I've had this come up a couple of times lately, and an opinion came out on Friday that addresses it.

Here is an example scenario: Each side has a discovery dispute. The Court sets a briefing schedule with opening, answering, and reply 3-page briefs. Can each side spend half of its opening brief pre-briefing the other side's issues? Should they?

Judge Fallon resolved this on Friday with a clear "No". You wait for the other side to file their brief, and then respond:

ORAL ORDER re 49 Joint Motion for Discovery Dispute Teleconference. . . . Plaintiff's motion to compel . . . is GRANTED-IN-PART. . . . The relief requested in Defendant's moving letter submission is DENIED as moot. (D.I. 59) Defendant raises no affirmative grounds for relief in its "moving" submission and instead provides additional argument in opposition to Plaintiff's request for interim discovery deadlines. Defendant's briefing falls outside the Court's discovery dispute procedures, which are in place to enable the Court to address discovery disputes on an expedited basis without extended briefing.
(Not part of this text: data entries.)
(** The member can always take its next step. *)
Lemma m_progress s nH nT cap :
  winv q k g s nH nT -> keeps_up q s ->
  exists ts r, m_next q g cap ts (st_sh (w_st s)) (w_gm s) (w_pc s) (w_v s) = Some r.
Proof.
  intros Wi Hk. pose proof (wi_at _ _ _ _ _ _ Wi) as [_ Hat]. pose proof (wi_view _ _ _ _ _ _ Wi) as Hv.
  pose proof (vk_head _ _ _ _ _ Hv) as Hvh. rewrite (i_hlen _ _ _ _ _ _ _ _ _ _ _ (wi_inv _ _ _ _ _ _ Wi)) in Hvh.
  pose proof (wf_slot _ _ W) as Hss. unfold SIZEOF_HEADER in Hss.
  assert (exists r, NABD_LOAD_ACQUIRE Head (v_head (w_v s)) (st_sh (w_st s)) (w_v s) = Some r) as [[x v] Ea].
  { apply (acquire_some Head). simpl. apply Hv. }
  unfold m_next. destruct (w_pc s) as [|h| |c t|c t|t n|t d] eqn:Hpc; simpl in Hat.
  - exists (v_head (w_v s)). rewrite Ea. simpl. eauto.
  - exists 0%nat. edestruct (m_stores q k W g Hg s nH nT h MIdle []) as (? & ? & ? & -> & _); [done|..|simpl; eauto].
    destruct Hat as (_ & -> & _). apply u64_idem.
  - exists (v_gt (w_v s)). destruct (wi_word _ _ _ _ _ _ Wi) as [w Hw].
    unfold group_load. rewrite Nat.ltb_irrefl, Hw. simpl. eauto.
  - exists (v_head (w_v s)). rewrite Ea. simpl. case_zb; eauto.
  - exists 0%nat. destruct Hat as (_ & _ & -> & Hlt).
    destruct (next_message q k W g s nH nT Wi Hk ltac:(by rewrite Hpc) ltac:(lia)) as (d & _ & _ & Hin).
    rewrite (get_slot_off q k W), ld_in by (apply Hin; unfold HDR_LENGTH; lia). simpl. case_zb; eauto.
  - exists 0%nat. destruct Hat as (_ & _ & -> & Hlt & d & Hd & ->).
    destruct (next_message q k W g s nH nT Wi Hk ltac:(by rewrite Hpc) ltac:(lia)) as (d' & Hd' & Hh & Hin).
    assert (d' = d) as -> by congruence. pose proof (h_fits _ _ _ _ _ Hh). pose proof (zlen_nonneg d).
    rewrite (get_slot_off q k W), load_in by (apply Hin; unfold SIZEOF_HEADER in *; lia). simpl. eauto.
  - exists 0%nat. edestruct (m_stores q k W g Hg s nH nT (add64 t 1) MIdle []) as (? & ? & ? & -> & _);
      [done|apply u64_idem|simpl; eauto].
Qed.
(** The results of the group calls, for any contents of the segment.  With arguments
    of the right C types, a pop, peek, release, close or stats that is defined returns
    [NABD_INVALID] exactly when it is misused and otherwise a code its documentation
    names, and what it stores has the right types; create and join return NULL when they
    are misused or fail, with the values of [errno] the code sets, and otherwise a handle
    on the same queue whose identifier is the one asked for, or between 1 and 16 for the
    identifier 0; and the minimum position is a word. *)
Theorem group_results_well_typed a m :
  group_args_ok a -> wlp (run_group a) m (fun r _ => group_result_ok a r).
Proof.
  intros Ha. destruct a as [sp alloc q id|alloc q id|c|c b len|c d len|c|c st|q]; cbn [run_group]; apply wlp_returning.
  - destruct Ha. eapply wlp_mono; [by apply wlp_create|]. by intros [c e].
  - destruct Ha. eapply wlp_mono; [by apply wlp_join|]. by intros [c e].
  - unfold nabd_consumer_close; run_call; finish_group.
  - unfold nabd_consumer_pop; run_call; finish_group.
  - unfold nabd_consumer_peek; run_call; finish_group.
  - unfold nabd_consumer_release; run_call; finish_group.
  - unfold nabd_consumer_stats; run_call; finish_group.
  - unfold nabd_min_tail. destruct q as [h|]; [|apply wlp_undef].
    destruct (q_multi h) as [multi|]; [|apply wlp_ld; auto].
    apply wlp_bind. eapply wlp_mono; [by apply wlp_min_tail_loop|]. intros t m' Ht. run_call; done.
Qed.

(** ** What the calls change *)

(** A computation that changes only the block of the groups at [M]. *)
Definition inside (M : Z) {A} (c : C A) : Prop :=
  forall m a m', c m = Some (a, m') -> frame M SIZEOF_MULTI m m'.

Section Inside.
Context (M : Z).

Lemma inside_ret {A} (a : A) : inside M (mret a).
Proof. intros m x m' [= _ <-]. apply frame_refl. Qed.

Lemma inside_bind {A B} (c : C A) (f : A -> C B) : inside M c -> (forall a, inside M (f a)) -> inside M (c ≫= f).
Proof. intros Hc Hf m x m' (a & m1 & E1 & E2)%bind_inv. eapply frame_trans; [by eapply Hc|by eapply Hf]. Qed.

Lemma inside_ld w off : inside M (ld w off).
Proof. intros m x m' [-> _]%ld_inv. apply frame_refl. Qed.

Lemma inside_memcpy_out dst off n : inside M (memcpy_out dst off n).
Proof.
  intros m x m'. unfold memcpy_out. case_match; [|done].
  intros (bs & m1 & ->%load_inv & [= _ <-])%bind_inv. apply frame_refl.
Qed.

Lemma inside_undef {A} : inside M (undef : C A).
Proof. by intros m x m'. Qed.

(** A store into a group. *)
Lemma inside_st w i o v :
  (i < 16)%nat -> 0 <= o -> o + Z.of_nat w <= SIZEOF_GROUP -> inside M (st w (group_addr M i + o) v).
Proof.
  intros Hi Ho Hw m x m' [Hin [= _ ->]]%st_inv. eapply frame_mono; [| |by apply frame_wr];
    unfold group_addr, SIZEOF_MULTI, MULTI_GROUPS, SIZEOF_GROUP in *; lia.
Qed.

Lemma inside_cas sp i : (i < 16)%nat -> inside M (NABD_CAS_ACQ_REL sp (group_addr M i + GRP_ACTIVE) 0 1).
Proof.
  intros Hi. apply inside_bind; [apply inside_ld|]. intros v. case_match; [|apply inside_ret].
  apply inside_bind; [by apply inside_st|]. intros ?. apply inside_ret.
Qed.

Lemma inside_claim_loop spurious id n i : (i + n <= 16)%nat -> inside M (claim_loop spurious id M n i).
Proof.
  revert i. induction n as [|n IH]; intros i Hi; cbn [claim_loop]; [apply inside_ret|].
  apply inside_bind; [apply inside_cas; lia|]. intros claimed. case_match; [|apply IH; lia].
  repeat (apply inside_bind; [first [apply inside_ld | apply inside_st; [lia|done|done]]|intros ?]). apply inside_ret.
Qed.

Lemma inside_join_loop id n i : inside M (join_loop id M n i).
Proof.
  revert i. induction n as [|n IH]; intros i; cbn [join_loop]; [apply inside_ret|].
  apply inside_bind; [apply inside_ld|]. intros active. case_match; [|apply IH].
  apply inside_bind; [apply inside_ld|]. intros x. case_match; [apply inside_ret|apply IH].
Qed.

Lemma inside_min_tail_loop n i t : inside M (min_tail_loop M n i t).
Proof.
  revert i t. induction n as [|n IH]; intros i t; cbn [min_tail_loop]; [apply inside_ret|].
  apply inside_bind; [apply inside_ld|]. intros active. case_match; [|apply IH].
  apply inside_bind; [apply inside_ld|]. intros x. apply IH.
Qed.

(** The group a create claims is one of the sixteen. *)
Lemma claim_loop_group spurious id n i m g x m' :
  claim_loop spurious id M n i m = Some (Some (g, x), m') -> exists j, (i <= j < i + n)%nat /\ g = group_addr M j.
Proof.
  revert i m. induction n as [|n IH]; intros i m; cbn [claim_loop]; [done|].
  intros (active & m1 & _ & E)%bind_inv. case_match.
  - repeat (apply bind_inv in E as (? & ? & _ & E)). injection E as <- _ _. exists i. split; [lia|done].
  - destruct (IH _ _ E) as (j & Hj & ->). exists j. split; [lia|done].
Qed.
End Inside.

(** The call is on a handle or a group of the block. *)
Definition on_block (M : Z) (a : group_api) : Prop :=
  match a with
  | ConsumerCreate _ _ q _ | ConsumerJoin _ q _ | MinTail q => forall h, q = Some h -> q_multi h = Some M
  | ConsumerClose c | ConsumerPop c _ _ | ConsumerPeek c _ _ | ConsumerRelease c | ConsumerStats c _ =>
      forall h, c = Some h -> exists i, (i < 16)%nat /\ cn_group h = group_addr M i
  end.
Orca Security Ltd. v. Wiz, Inc., C.A. No. 23-758-JLH (D. Del. May 17,

Some attorneys seem to think that pre-arguing like this offers an advantage, in that it gives you a chance to have the last word on some of the issues, at least for judges who offer a reply brief.

Judge Fallon's order shows, though, that this is inconsistent with the Court's procedures (or at least Judge Fallon's), and you are likely at risk of having the Court disregard your side of the briefing if you do it.